(* ===== verification/SendReply.v ===== *)
(** Sending a protocol reply from the browser:
    apps/web/app/_components/protocol/sendProtocolReply.ts and
    parseProtocolBody.ts.

    The injected [sendMessage] is an argument; the pages pass
    [WebApi.seedMessage] of the default client. *)
From S2P Require Import Prelude Base64 Utf8 JsNumber Json JsDate A2A Effect Node Envelope A2AReply ApiClient Browser WebKeystore WebEnvelope WebApi.

Definition parseProtocolBody `{Host} (decryptedBody : jstr) (contentType : option jstr) : ParsedMessageBody :=
  parseA2APayload decryptedBody contentType.

Record SendProtocolReplyInput := SendInput {
  si_protocolType : A2AProtocolType; si_reply : A2ARespondPayload; si_threadId : jval; si_originalProtocolId : jstr;
  si_subject : jstr; si_bodySummary : jstr; si_viewerAgentDid : jstr; si_proposerDid : jstr;
  si_autoReplyOrigin : option jstr
}.

Section send.
Context `{Host, WebCrypto, Env, BrowserEnv}.

(** [a?.k]. *)
Definition optional_prop (v : jval) (k : jstr) : jval :=
  match v with JUndef | JNull => JUndef | _ => jget v k end.

(** [uuidv7()] of @nexusinbox/core/a2a in the browser. *)
Definition browser_uuidv7 : BM jstr :=
  now ← host now_ms;
  rand ← host (get_random 10);
  lift (uuidv7 now (Some rand)).

Definition sendProtocolReply (input : SendProtocolReplyInput) (sendMessage : WebApi.SeedMessage -> BM unit) : BM unit :=
  resolved ← WebApi.resolveRecipient WebApi.defaultApiClient (si_proposerDid input);
  let recipientDid := nullish_or (optional_prop resolved (js "did")) (JStr (si_proposerDid input)) in
  let recipientEncryptionKey := optional_prop resolved (js "encryption_public_key") in
  raise_if (negb (jtruthy recipientEncryptionKey))
    (Error_ (js "Unable to resolve recipient encryption key for this protocol reply.")) ;;
  signingPrivateKey ← SigningKeyring.getSigningPrivateKey (si_viewerAgentDid input);
  signingPrivateKey ← lift (or_throw signingPrivateKey
    (Error_ (js "Local signing key for this agent is not available on this device.")));
  id ← browser_uuidv7;
  payload ← lift (buildReplyPayload (si_protocolType input) (si_reply input));
  let protocolBlock := ProtocolBlock id (si_protocolType input) (reply_action (rp_action (si_reply input)))
    (Some (si_originalProtocolId input)) payload in
  let serialised := json_stringify (message_to_val (si_bodySummary input) (Some protocolBlock)) in
  contentKey ← host WebText.generateContentKey;
  encryptedSubject ← host (WebText.encryptEnvelopeText (si_subject input) (Some contentKey));
  encryptedBody ← host (WebText.encryptEnvelopeText serialised (Some contentKey));
  wrapped ← host (KeyWrap.wrapContentKeyForRecipient contentKey recipientEncryptionKey);
  signature ← lift (Signature.signEnvelopePayload signingPrivateKey (JStr (si_viewerAgentDid input)) recipientDid
                      (WebText.serialized encryptedSubject) (WebText.serialized encryptedBody)
                      (KeyWrap.wrappedKey wrapped) (WebText.et_nonce encryptedBody));
  sendMessage (WebApi.Seed (JStr (si_viewerAgentDid input)) recipientDid (WebText.serialized encryptedSubject)
    (WebText.serialized encryptedBody) (KeyWrap.wrappedKey wrapped) (WebText.et_nonce encryptedBody) signature
    (si_threadId input) [] (Some A2A_CONTENT_TYPE) (si_autoReplyOrigin input)).

End send.

(** * Lemmas *)

Lemma uuid_test_nonempty s : uuid_test s = true -> s <> [].
Proof. intros H%uuid_test_length ->. done. Qed.

Section sent.
Context `{Host, WebCrypto, !WebCryptoLaws, Env, !EnvLaws, BrowserEnv}.

Lemma browser_uuidv7_ok b :
  exists id b', browser_uuidv7 b = (Ok id, b') /\ uuid_test id = true /\ Forall unit_ok id.
Proof.
  unfold browser_uuidv7. erewrite bind_ok by (by apply host_ok). erewrite bind_ok by (by apply host_ok).
  set (rand := env_random _ 10).
  assert (length rand = 10%nat /\ bytes_ok rand) as [Hl Hr] by (split; [apply random_length|apply random_bytes]).
  destruct (uuid_bytes_ok (env_now (w_trace (b_node b))) rand Hl Hr) as [Hlen Hb].
  eexists _, _. split; [reflexivity|]. split; [by apply uuid_format_test|by apply uuid_format_units].
Qed.

(** What the recipient gets from a seeded message: both texts sealed for its
    key, which opens them; the body parses to the summary and the block. *)
Definition delivers (m : WebApi.SeedMessage) (priv : bytes) (subj summary : jstr) (block : A2AProtocolBlock) : Prop :=
  exists raw,
    sealed subj raw priv (WebApi.sm_encryptedContent m) (WebApi.sm_encryptedKey m) (WebApi.sm_subjectEncrypted m) /\
    text_ok raw /\
    Decrypt.decryptEnvelopeTextForRecipient (WebApi.sm_encryptedContent m) (WebApi.sm_encryptedKey m)
      (WebApi.sm_subjectEncrypted m) priv = Ok (subj, raw) /\
    parseProtocolBody raw (WebApi.sm_contentType m) = ParsedBody summary (Some (block_to_val block)) false.

(** The fields [seedMessage] posts, and a signature over the signed ones. *)
Definition signed_by (m : WebApi.SeedMessage) (key : bytes) : Prop :=
  exists sig, WebApi.sm_signature m = CoreB64.toBase64Url sig /\
    ed25519_verify (key_public Ed25519 key)
      (utf8_encode (Core.signed_payload (WebApi.sm_senderDid m) (WebApi.sm_recipientDid m)
         (WebApi.sm_subjectEncrypted m) (WebApi.sm_encryptedContent m) (WebApi.sm_encryptedKey m) (WebApi.sm_nonce m)))
      sig = true.

Lemma seal_message {A} k subj body priv signing sender recipient tid ct origin b (send : WebApi.SeedMessage -> BM A) :
  ascii_text k -> k <> [] -> text_ok subj -> text_ok body ->
  exists m b', (encryptedSubject ← host (WebText.encryptEnvelopeText subj (Some k));
    encryptedBody ← host (WebText.encryptEnvelopeText body (Some k));
    wrapped ← host (KeyWrap.wrapContentKeyForRecipient k (public_key_val priv));
    signature ← lift (Signature.signEnvelopePayload (PrivateKey Ed25519 signing) sender recipient
                        (WebText.serialized encryptedSubject) (WebText.serialized encryptedBody)
                        (KeyWrap.wrappedKey wrapped) (WebText.et_nonce encryptedBody));
    send (WebApi.Seed sender recipient (WebText.serialized encryptedSubject)
      (WebText.serialized encryptedBody) (KeyWrap.wrappedKey wrapped) (WebText.et_nonce encryptedBody) signature
      tid [] ct origin)) b = send m b' /\
    sealed subj body priv (WebApi.sm_encryptedContent m) (WebApi.sm_encryptedKey m) (WebApi.sm_subjectEncrypted m) /\
    Decrypt.decryptEnvelopeTextForRecipient (WebApi.sm_encryptedContent m) (WebApi.sm_encryptedKey m)
      (WebApi.sm_subjectEncrypted m) priv = Ok (subj, body) /\
    signed_by m signing /\ WebApi.sm_senderDid m = sender /\ WebApi.sm_recipientDid m = recipient /\
    WebApi.sm_threadId m = tid /\ WebApi.sm_contentType m = ct /\ WebApi.sm_autoReplyOrigin m = origin.
Proof.
  intros Hk Hkn Hs Hb. destruct (web_encrypts subj k (b_node b) (proj1 Hs)) as (cs & w1 & E1 & S1 & _).
  erewrite bind_ok by (apply host_ok; exact E1).
  destruct (web_encrypts body k w1 (proj1 Hb)) as (cb & w2 & E2 & S2 & N2).
  erewrite bind_ok by (apply host_ok; exact E2).
  destruct (browser_wraps k priv w2 Hk) as (r & w3 & E3 & W3). erewrite bind_ok by (apply host_ok; exact E3).
  erewrite bind_ok by (by rewrite web_sign). eexists _, _. split; [reflexivity|].
  cbn [WebApi.sm_encryptedContent WebApi.sm_encryptedKey WebApi.sm_subjectEncrypted].
  assert (sealed subj body priv (WebText.serialized cb) (KeyWrap.wrappedKey r) (WebText.serialized cs)) as Hse by by exists k.
  split; [exact Hse|]. split.
  - by apply (sealed_opens subj body priv).
  - split; [|done]. eexists. split; [reflexivity|]. apply ed25519_correct.
Qed.

End sent.

(** * Properties *)

(** A protocol reply reaches the proposer intact.  When the directory gives
    the public half of a key pair, the page holds the agent's signing key and
    the reply can be built, sending hands [sendMessage] exactly one message:
    from the agent to the resolved did, in the given thread, under the A2A
    content type and the executor's origin tag.  The proposer's private key
    opens it to the subject and to a body that parses to the summary and to a
    block of the reply's type and action, in answer to the original protocol
    id; the signature verifies over the message's own fields. *)
Theorem protocol_reply_delivered `{Host, WebCrypto, !WebCryptoLaws, Env, !EnvLaws, BrowserEnv}
    (input : SendProtocolReplyInput) (send : WebApi.SeedMessage -> BM unit) (resolved : list (jstr * jval))
    (did : jstr) (priv signing : bytes) (payload : jval) (b b1 b2 : Browser) :
  WebApi.resolveRecipient WebApi.defaultApiClient (si_proposerDid input) b = (Ok (JObj resolved), b1) ->
  jget (JObj resolved) (js "did") = JStr did ->
  jget (JObj resolved) (js "encryption_public_key") = public_key_val priv ->
  SigningKeyring.getSigningPrivateKey (si_viewerAgentDid input) b1 = (Ok (Some (PrivateKey Ed25519 signing)), b2) ->
  buildReplyPayload (si_protocolType input) (si_reply input) = Ok payload -> json_okb payload = true ->
  text_ok (si_subject input) -> Forall unit_ok (si_bodySummary input) -> Forall unit_ok (si_originalProtocolId input) ->
  exists m b3 block, sendProtocolReply input send b = send m b3 /\
    delivers m priv (si_subject input) (si_bodySummary input) block /\ signed_by m signing /\
    block_type block = si_protocolType input /\ block_action block = reply_action (rp_action (si_reply input)) /\
    block_reply_to block = Some (si_originalProtocolId input) /\ block_payload block = payload /\
    uuid_test (block_id block) = true /\
    WebApi.sm_senderDid m = JStr (si_viewerAgentDid input) /\ WebApi.sm_recipientDid m = JStr did /\
    WebApi.sm_threadId m = si_threadId input /\ WebApi.sm_contentType m = Some A2A_CONTENT_TYPE /\
    WebApi.sm_autoReplyOrigin m = si_autoReplyOrigin input.
Proof.
  intros Hr Hdid Hkey Hsign Hp Hj Hs Hsum Horig. unfold sendProtocolReply.
  erewrite bind_ok by exact Hr. cbn [optional_prop]. rewrite Hdid, Hkey. cbn [nullish_or]. cbv zeta.
  assert (jtruthy (public_key_val priv) = true) as Ht.
  { apply b64_nonempty_truthy; [apply key_public_bytes|eapply nonempty_length, key_public_length]. }
  rewrite Ht. cbn [negb]. erewrite bind_ok by reflexivity. erewrite bind_ok by exact Hsign.
  cbn [or_throw]. erewrite bind_ok by reflexivity.
  destruct (browser_uuidv7_ok b2) as (id & b3 & E3 & Hid & Hidu). erewrite bind_ok by exact E3.
  rewrite Hp. erewrite bind_ok by reflexivity.
  set (block := ProtocolBlock id _ _ _ payload).
  assert (block_ok block /\ block_json_ok block) as Hb.
  { split; [|by split_and!]. split; [by apply uuid_test_nonempty|].
    split; [by eapply reply_action_type|by eapply reply_payload_object]. }
  assert (text_ok (json_stringify (message_to_val (si_bodySummary input) (Some block)))) as Hraw
    by (apply json_text_ok, message_to_val_json; [done|apply Hb]).
  destruct (web_content_key (b_node b3)) as (k & w4 & E4 & Hk & Hkn). erewrite bind_ok by (apply host_ok; exact E4).
  edestruct (seal_message (A:=unit) k (si_subject input) (json_stringify (message_to_val (si_bodySummary input) (Some block)))
    priv signing) as (m & b5 & E5 & L5 & D5 & S5 & F1 & F2 & F3 & F4 & F5); [done|done|done|exact Hraw|].
  exists m, b5, block. split; [exact E5|]. split_and!; try done.
  eexists. split; [exact L5|]. split; [exact Hraw|]. split; [exact D5|]. rewrite F4. by apply (message_roundtrip (si_bodySummary input) (Some block)).
Qed.

Definition sample_directory : list (jstr * jval) :=
  [(js "did", JStr (js "did:key:zP")); (js "encryption_public_key", public_key_val (replicate 32 9))].

Definition sample_reply : SendProtocolReplyInput :=
  SendInput task_delegation (Reply RAccept None None None (Some (js "on it")) None) (JStr (js "t1")) (js "p1")
    (js "Re: report") (js "Accepted") (js "did:key:zV") (js "did:key:zP") None.

Example protocol_reply_delivered_witness :
  let _ := plain_host in let _ := reply_env (json_stringify (JObj sample_directory)) in let _ := open_browser in
  let b := with_ring SigningRing (Ring {[js "did:key:zV" := PrivateKey Ed25519 (replicate 32 5)]} true) new_profile in
  let send := fun m => WebApi.seedMessage WebApi.defaultApiClient m ;; mret tt in
  exists m b3 block, sendProtocolReply sample_reply send b = send m b3 /\
    delivers m (replicate 32 9) (js "Re: report") (js "Accepted") block /\ signed_by m (replicate 32 5) /\
    block_reply_to block = Some (js "p1").
Proof.
  intros ho en br b send.
  destruct (WebApi.resolveRecipient WebApi.defaultApiClient (si_proposerDid sample_reply) b) as [r b1] eqn:E.
  assert (r = Ok (JObj sample_directory) /\
    SigningKeyring.getSigningPrivateKey (si_viewerAgentDid sample_reply) b1
    = (Ok (Some (PrivateKey Ed25519 (replicate 32 5))), b1)) as [-> E2].
  { vm_compute in E. injection E as <- <-. split; reflexivity. }
  destruct (protocol_reply_delivered sample_reply send sample_directory (js "did:key:zP") (replicate 32 9)
    (replicate 32 5) (JObj [(js "note", JStr (js "on it"))]) b b1 b1 E) as (m & b3 & block & F).
  - reflexivity.
  - reflexivity.
  - exact E2.
  - reflexivity.
  - reflexivity.
  - apply (bool_decide_eq_true_1 (text_ok _)). by vm_compute.
  - apply forallb_units. by vm_compute.
  - apply forallb_units. by vm_compute.
  - exists m, b3, block. destruct F as (F1 & F2 & F3 & _ & _ & F4 & _). split; [exact F1|]. split; [exact F2|].
    split; [exact F3|exact F4].
Defined.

---+---

(Task requirements): Please, from the material above, copy only the lines from the line with "eexists. split; [exact" up to and including the line with "vm_compute in E.", exactly as written.

(Task output):
  eexists. split; [exact L5|]. split; [exact Hraw|]. split; [exact D5|]. rewrite F4. by apply (message_roundtrip (si_bodySummary input) (Some block)).
Qed.

Definition sample_directory : list (jstr * jval) :=
  [(js "did", JStr (js "did:key:zP")); (js "encryption_public_key", public_key_val (replicate 32 9))].

Definition sample_reply : SendProtocolReplyInput :=
  SendInput task_delegation (Reply RAccept None None None (Some (js "on it")) None) (JStr (js "t1")) (js "p1")
    (js "Re: report") (js "Accepted") (js "did:key:zV") (js "did:key:zP") None.

Example protocol_reply_delivered_witness :
  let _ := plain_host in let _ := reply_env (json_stringify (JObj sample_directory)) in let _ := open_browser in
  let b := with_ring SigningRing (Ring {[js "did:key:zV" := PrivateKey Ed25519 (replicate 32 5)]} true) new_profile in
  let send := fun m => WebApi.seedMessage WebApi.defaultApiClient m ;; mret tt in
  exists m b3 block, sendProtocolReply sample_reply send b = send m b3 /\
    delivers m (replicate 32 9) (js "Re: report") (js "Accepted") block /\ signed_by m (replicate 32 5) /\
    block_reply_to block = Some (js "p1").
Proof.
  intros ho en br b send.
  destruct (WebApi.resolveRecipient WebApi.defaultApiClient (si_proposerDid sample_reply) b) as [r b1] eqn:E.
  assert (r = Ok (JObj sample_directory) /\
    SigningKeyring.getSigningPrivateKey (si_viewerAgentDid sample_reply) b1
    = (Ok (Some (PrivateKey Ed25519 (replicate 32 5))), b1)) as [-> E2].
  { vm_compute in E. injection E as <- <-. split; reflexivity. }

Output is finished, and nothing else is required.